Records from a data collection —

»»

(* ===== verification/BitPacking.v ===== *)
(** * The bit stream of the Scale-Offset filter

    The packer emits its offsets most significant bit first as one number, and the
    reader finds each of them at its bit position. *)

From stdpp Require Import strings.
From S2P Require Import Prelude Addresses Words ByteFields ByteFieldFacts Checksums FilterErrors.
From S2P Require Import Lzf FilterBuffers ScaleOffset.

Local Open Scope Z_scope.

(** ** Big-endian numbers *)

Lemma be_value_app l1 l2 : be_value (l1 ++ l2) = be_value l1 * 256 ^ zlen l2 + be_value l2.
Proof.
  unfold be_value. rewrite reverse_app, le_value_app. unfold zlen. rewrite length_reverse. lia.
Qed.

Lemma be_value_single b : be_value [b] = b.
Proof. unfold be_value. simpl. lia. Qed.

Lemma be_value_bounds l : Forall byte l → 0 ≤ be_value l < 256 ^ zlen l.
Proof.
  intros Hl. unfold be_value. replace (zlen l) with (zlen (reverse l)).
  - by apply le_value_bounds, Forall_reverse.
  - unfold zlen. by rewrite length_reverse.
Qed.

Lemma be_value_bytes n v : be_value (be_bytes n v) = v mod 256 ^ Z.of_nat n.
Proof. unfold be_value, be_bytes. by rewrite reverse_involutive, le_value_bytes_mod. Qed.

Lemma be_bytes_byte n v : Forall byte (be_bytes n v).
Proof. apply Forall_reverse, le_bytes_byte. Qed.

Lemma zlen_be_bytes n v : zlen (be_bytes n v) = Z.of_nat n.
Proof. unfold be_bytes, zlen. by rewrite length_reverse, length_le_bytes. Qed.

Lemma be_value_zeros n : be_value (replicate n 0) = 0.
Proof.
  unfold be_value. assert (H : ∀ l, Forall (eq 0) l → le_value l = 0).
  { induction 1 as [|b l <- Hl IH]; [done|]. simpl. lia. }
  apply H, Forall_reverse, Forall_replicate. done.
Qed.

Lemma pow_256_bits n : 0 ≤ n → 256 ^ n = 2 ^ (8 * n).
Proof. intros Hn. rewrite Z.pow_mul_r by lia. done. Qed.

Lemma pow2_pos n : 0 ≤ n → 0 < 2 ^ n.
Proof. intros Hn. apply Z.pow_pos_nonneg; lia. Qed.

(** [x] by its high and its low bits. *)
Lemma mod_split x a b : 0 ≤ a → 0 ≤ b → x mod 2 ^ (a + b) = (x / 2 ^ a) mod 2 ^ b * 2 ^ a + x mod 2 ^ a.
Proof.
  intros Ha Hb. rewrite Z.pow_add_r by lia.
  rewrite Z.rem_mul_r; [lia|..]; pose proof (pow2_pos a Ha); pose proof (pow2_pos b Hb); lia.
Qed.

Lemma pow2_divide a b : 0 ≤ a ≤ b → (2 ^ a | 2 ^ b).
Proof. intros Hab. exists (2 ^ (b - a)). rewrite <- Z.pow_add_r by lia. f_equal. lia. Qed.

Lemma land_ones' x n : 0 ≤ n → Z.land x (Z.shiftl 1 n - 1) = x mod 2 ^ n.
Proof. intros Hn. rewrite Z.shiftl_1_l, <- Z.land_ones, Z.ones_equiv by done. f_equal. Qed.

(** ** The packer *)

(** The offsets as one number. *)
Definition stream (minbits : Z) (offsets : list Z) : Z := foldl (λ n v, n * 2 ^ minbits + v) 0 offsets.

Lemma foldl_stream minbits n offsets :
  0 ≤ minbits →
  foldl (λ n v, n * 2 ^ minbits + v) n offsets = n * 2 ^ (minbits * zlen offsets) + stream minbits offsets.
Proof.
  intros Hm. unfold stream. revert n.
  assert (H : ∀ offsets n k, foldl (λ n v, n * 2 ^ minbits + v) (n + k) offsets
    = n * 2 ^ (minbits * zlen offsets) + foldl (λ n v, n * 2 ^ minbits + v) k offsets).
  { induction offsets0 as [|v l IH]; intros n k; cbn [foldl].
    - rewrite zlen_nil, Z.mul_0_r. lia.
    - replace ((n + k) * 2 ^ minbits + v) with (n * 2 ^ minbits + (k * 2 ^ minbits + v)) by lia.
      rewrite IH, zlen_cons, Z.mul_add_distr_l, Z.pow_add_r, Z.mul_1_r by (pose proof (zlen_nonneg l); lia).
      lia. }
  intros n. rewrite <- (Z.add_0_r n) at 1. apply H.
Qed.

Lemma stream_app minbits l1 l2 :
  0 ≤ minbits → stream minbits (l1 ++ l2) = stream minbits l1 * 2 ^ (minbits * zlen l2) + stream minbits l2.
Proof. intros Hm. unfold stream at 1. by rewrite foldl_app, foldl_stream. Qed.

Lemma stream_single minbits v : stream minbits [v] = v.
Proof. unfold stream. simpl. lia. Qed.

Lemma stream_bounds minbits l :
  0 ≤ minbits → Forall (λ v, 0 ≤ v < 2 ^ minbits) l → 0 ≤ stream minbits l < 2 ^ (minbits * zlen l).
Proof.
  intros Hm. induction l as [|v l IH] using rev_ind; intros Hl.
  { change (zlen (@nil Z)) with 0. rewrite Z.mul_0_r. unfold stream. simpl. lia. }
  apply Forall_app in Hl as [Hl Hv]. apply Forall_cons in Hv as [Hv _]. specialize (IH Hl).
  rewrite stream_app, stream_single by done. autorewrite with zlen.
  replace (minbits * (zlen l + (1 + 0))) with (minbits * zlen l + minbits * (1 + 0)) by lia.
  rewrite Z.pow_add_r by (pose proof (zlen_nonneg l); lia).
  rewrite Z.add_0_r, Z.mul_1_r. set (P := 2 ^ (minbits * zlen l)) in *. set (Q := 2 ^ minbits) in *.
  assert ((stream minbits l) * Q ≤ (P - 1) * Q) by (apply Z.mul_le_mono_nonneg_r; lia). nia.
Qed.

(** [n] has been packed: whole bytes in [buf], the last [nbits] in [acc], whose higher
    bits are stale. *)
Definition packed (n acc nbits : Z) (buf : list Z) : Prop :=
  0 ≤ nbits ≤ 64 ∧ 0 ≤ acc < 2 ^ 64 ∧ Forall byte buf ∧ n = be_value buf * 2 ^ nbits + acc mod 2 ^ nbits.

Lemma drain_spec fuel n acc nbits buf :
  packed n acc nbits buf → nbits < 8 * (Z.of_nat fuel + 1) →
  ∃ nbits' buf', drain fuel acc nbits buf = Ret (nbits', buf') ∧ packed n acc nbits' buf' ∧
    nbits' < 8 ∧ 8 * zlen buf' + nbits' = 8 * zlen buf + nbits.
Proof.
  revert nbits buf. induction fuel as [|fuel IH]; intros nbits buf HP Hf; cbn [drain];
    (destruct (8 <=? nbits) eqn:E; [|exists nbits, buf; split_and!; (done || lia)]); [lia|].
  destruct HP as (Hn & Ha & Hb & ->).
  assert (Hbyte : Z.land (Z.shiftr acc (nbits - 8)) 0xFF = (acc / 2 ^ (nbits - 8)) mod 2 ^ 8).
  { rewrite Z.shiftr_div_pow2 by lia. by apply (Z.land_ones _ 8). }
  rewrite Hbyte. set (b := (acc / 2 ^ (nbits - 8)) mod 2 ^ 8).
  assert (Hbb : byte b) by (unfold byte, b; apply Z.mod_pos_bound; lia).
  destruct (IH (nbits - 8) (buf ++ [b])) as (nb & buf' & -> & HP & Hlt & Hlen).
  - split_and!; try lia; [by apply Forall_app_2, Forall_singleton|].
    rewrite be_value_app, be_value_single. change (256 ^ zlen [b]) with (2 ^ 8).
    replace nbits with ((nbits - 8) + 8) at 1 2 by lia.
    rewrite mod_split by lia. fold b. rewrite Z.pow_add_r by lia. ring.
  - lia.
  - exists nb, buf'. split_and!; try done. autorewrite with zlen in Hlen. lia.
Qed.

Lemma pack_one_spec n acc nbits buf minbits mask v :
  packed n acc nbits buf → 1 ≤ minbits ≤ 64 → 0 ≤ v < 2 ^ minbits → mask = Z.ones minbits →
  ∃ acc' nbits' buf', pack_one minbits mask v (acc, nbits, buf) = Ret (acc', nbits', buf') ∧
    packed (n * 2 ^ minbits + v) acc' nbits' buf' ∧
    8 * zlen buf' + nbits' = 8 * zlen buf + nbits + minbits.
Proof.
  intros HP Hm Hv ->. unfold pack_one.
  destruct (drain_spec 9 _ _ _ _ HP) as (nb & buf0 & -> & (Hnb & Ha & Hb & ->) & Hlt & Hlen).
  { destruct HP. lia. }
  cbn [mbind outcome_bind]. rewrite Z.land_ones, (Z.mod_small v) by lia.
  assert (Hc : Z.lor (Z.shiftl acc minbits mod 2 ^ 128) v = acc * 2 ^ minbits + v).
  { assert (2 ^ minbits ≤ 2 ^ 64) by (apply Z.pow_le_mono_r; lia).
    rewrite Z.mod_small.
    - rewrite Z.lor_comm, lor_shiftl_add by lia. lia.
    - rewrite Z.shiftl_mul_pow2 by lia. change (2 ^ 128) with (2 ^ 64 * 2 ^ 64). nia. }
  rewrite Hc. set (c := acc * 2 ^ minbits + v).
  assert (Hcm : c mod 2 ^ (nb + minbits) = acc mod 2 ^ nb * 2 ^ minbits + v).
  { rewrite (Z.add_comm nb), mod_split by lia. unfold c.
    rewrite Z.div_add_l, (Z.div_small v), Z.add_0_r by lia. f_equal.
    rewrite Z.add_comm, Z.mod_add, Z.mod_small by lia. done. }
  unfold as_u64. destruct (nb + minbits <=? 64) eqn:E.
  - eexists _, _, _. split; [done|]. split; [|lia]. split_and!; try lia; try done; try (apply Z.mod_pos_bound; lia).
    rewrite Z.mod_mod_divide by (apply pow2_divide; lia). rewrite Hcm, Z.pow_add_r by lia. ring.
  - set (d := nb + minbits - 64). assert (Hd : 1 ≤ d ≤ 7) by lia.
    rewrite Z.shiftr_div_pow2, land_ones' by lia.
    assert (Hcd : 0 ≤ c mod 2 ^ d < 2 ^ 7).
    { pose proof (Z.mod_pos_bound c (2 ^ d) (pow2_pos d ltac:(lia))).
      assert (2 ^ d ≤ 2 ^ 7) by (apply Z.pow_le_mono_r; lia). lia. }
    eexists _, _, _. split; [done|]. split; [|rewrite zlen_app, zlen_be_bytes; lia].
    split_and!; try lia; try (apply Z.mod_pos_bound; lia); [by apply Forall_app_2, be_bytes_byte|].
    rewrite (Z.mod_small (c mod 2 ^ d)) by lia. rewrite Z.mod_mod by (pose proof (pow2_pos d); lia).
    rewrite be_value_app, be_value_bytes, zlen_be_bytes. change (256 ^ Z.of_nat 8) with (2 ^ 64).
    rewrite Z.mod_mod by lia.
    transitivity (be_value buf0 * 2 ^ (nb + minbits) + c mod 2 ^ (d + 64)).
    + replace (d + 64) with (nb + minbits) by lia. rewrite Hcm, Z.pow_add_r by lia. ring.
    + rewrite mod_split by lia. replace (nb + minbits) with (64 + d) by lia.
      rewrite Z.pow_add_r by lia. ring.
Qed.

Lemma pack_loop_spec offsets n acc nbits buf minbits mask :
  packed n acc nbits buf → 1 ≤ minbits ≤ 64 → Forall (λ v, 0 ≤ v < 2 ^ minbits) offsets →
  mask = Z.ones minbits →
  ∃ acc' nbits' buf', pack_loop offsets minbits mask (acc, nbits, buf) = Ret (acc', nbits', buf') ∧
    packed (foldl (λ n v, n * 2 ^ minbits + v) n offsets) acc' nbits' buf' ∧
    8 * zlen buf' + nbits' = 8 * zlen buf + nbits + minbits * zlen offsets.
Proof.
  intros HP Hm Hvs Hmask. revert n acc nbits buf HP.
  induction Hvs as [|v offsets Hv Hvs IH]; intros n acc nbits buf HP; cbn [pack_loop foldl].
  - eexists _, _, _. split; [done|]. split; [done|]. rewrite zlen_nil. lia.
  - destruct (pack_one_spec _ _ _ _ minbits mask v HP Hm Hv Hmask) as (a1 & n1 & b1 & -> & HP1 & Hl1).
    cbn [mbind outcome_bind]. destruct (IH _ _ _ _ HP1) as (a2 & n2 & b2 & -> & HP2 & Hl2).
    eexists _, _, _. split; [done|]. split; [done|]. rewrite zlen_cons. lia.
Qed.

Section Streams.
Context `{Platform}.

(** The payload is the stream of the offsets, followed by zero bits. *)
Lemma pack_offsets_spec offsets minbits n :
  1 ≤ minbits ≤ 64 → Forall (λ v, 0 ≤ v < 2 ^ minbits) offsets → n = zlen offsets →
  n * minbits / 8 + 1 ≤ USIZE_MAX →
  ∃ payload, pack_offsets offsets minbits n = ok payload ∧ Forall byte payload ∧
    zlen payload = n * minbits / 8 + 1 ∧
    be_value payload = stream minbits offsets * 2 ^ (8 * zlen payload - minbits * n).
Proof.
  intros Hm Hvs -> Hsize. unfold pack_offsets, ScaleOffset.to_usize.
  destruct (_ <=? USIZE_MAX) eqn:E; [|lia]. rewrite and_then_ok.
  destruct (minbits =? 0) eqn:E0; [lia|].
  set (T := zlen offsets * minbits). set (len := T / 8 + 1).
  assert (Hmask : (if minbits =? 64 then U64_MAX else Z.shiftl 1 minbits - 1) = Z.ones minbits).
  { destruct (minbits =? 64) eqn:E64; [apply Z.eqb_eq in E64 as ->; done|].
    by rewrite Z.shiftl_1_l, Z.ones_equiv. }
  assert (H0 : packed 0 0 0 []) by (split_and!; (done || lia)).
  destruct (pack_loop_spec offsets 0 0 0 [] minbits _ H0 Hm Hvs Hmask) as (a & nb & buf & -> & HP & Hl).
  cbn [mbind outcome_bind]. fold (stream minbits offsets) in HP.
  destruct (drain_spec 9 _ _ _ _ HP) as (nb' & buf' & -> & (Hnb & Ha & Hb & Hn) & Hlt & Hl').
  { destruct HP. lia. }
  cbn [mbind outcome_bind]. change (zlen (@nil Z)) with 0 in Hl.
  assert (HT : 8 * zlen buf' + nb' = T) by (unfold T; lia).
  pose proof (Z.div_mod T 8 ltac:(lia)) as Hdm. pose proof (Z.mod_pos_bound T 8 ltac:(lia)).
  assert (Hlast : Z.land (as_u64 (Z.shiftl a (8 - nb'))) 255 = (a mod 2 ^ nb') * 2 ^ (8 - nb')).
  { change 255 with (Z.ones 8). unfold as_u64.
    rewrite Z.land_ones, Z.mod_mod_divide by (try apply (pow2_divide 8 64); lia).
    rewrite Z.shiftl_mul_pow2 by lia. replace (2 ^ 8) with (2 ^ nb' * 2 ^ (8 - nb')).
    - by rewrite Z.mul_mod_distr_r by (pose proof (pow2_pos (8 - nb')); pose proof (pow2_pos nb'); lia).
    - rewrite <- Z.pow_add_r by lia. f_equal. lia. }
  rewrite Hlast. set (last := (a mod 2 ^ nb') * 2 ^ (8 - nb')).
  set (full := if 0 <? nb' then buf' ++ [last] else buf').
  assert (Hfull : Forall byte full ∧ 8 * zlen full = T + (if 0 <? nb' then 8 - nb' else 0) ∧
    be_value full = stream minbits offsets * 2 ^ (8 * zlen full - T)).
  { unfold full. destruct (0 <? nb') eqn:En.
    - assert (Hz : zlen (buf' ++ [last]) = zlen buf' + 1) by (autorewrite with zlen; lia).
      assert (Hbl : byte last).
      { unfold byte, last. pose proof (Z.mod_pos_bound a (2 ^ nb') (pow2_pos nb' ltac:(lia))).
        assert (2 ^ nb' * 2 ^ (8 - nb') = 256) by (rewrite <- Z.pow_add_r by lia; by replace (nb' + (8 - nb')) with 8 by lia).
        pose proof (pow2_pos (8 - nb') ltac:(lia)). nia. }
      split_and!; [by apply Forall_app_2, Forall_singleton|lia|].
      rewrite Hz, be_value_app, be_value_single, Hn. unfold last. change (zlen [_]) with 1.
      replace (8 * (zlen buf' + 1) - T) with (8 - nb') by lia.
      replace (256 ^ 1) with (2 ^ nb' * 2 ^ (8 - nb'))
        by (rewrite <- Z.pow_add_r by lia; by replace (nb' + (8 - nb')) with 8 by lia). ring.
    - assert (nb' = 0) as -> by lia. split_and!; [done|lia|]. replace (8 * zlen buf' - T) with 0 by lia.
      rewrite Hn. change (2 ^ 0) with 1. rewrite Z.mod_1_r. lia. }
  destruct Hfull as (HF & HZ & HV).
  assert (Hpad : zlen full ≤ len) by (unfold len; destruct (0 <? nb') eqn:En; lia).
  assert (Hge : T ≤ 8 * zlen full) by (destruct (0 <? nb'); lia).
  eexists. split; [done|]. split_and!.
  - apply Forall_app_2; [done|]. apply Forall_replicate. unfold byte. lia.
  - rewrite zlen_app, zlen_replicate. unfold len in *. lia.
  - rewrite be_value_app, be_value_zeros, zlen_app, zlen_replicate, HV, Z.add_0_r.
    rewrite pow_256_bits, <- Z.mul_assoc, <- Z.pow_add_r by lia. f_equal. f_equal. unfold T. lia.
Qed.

««

What the exercise asks — All that belongs in the answer is the run of lines above from the line containing "v) k offsets)." through the line containing "replace (minbits *", exactly as written.

Exercise result —
    = n * 2 ^ (minbits * zlen offsets) + foldl (λ n v, n * 2 ^ minbits + v) k offsets).
  { induction offsets0 as [|v l IH]; intros n k; cbn [foldl].
    - rewrite zlen_nil, Z.mul_0_r. lia.
    - replace ((n + k) * 2 ^ minbits + v) with (n * 2 ^ minbits + (k * 2 ^ minbits + v)) by lia.
      rewrite IH, zlen_cons, Z.mul_add_distr_l, Z.pow_add_r, Z.mul_1_r by (pose proof (zlen_nonneg l); lia).
      lia. }
  intros n. rewrite <- (Z.add_0_r n) at 1. apply H.
Qed.

Lemma stream_app minbits l1 l2 :
  0 ≤ minbits → stream minbits (l1 ++ l2) = stream minbits l1 * 2 ^ (minbits * zlen l2) + stream minbits l2.
Proof. intros Hm. unfold stream at 1. by rewrite foldl_app, foldl_stream. Qed.

Lemma stream_single minbits v : stream minbits [v] = v.
Proof. unfold stream. simpl. lia. Qed.

Lemma stream_bounds minbits l :
  0 ≤ minbits → Forall (λ v, 0 ≤ v < 2 ^ minbits) l → 0 ≤ stream minbits l < 2 ^ (minbits * zlen l).
Proof.
  intros Hm. induction l as [|v l IH] using rev_ind; intros Hl.
  { change (zlen (@nil Z)) with 0. rewrite Z.mul_0_r. unfold stream. simpl. lia. }
  apply Forall_app in Hl as [Hl Hv]. apply Forall_cons in Hv as [Hv _]. specialize (IH Hl).
  rewrite stream_app, stream_single by done. autorewrite with zlen.
  replace (minbits * (zlen l + (1 + 0))) with (minbits * zlen l + minbits * (1 + 0)) by lia.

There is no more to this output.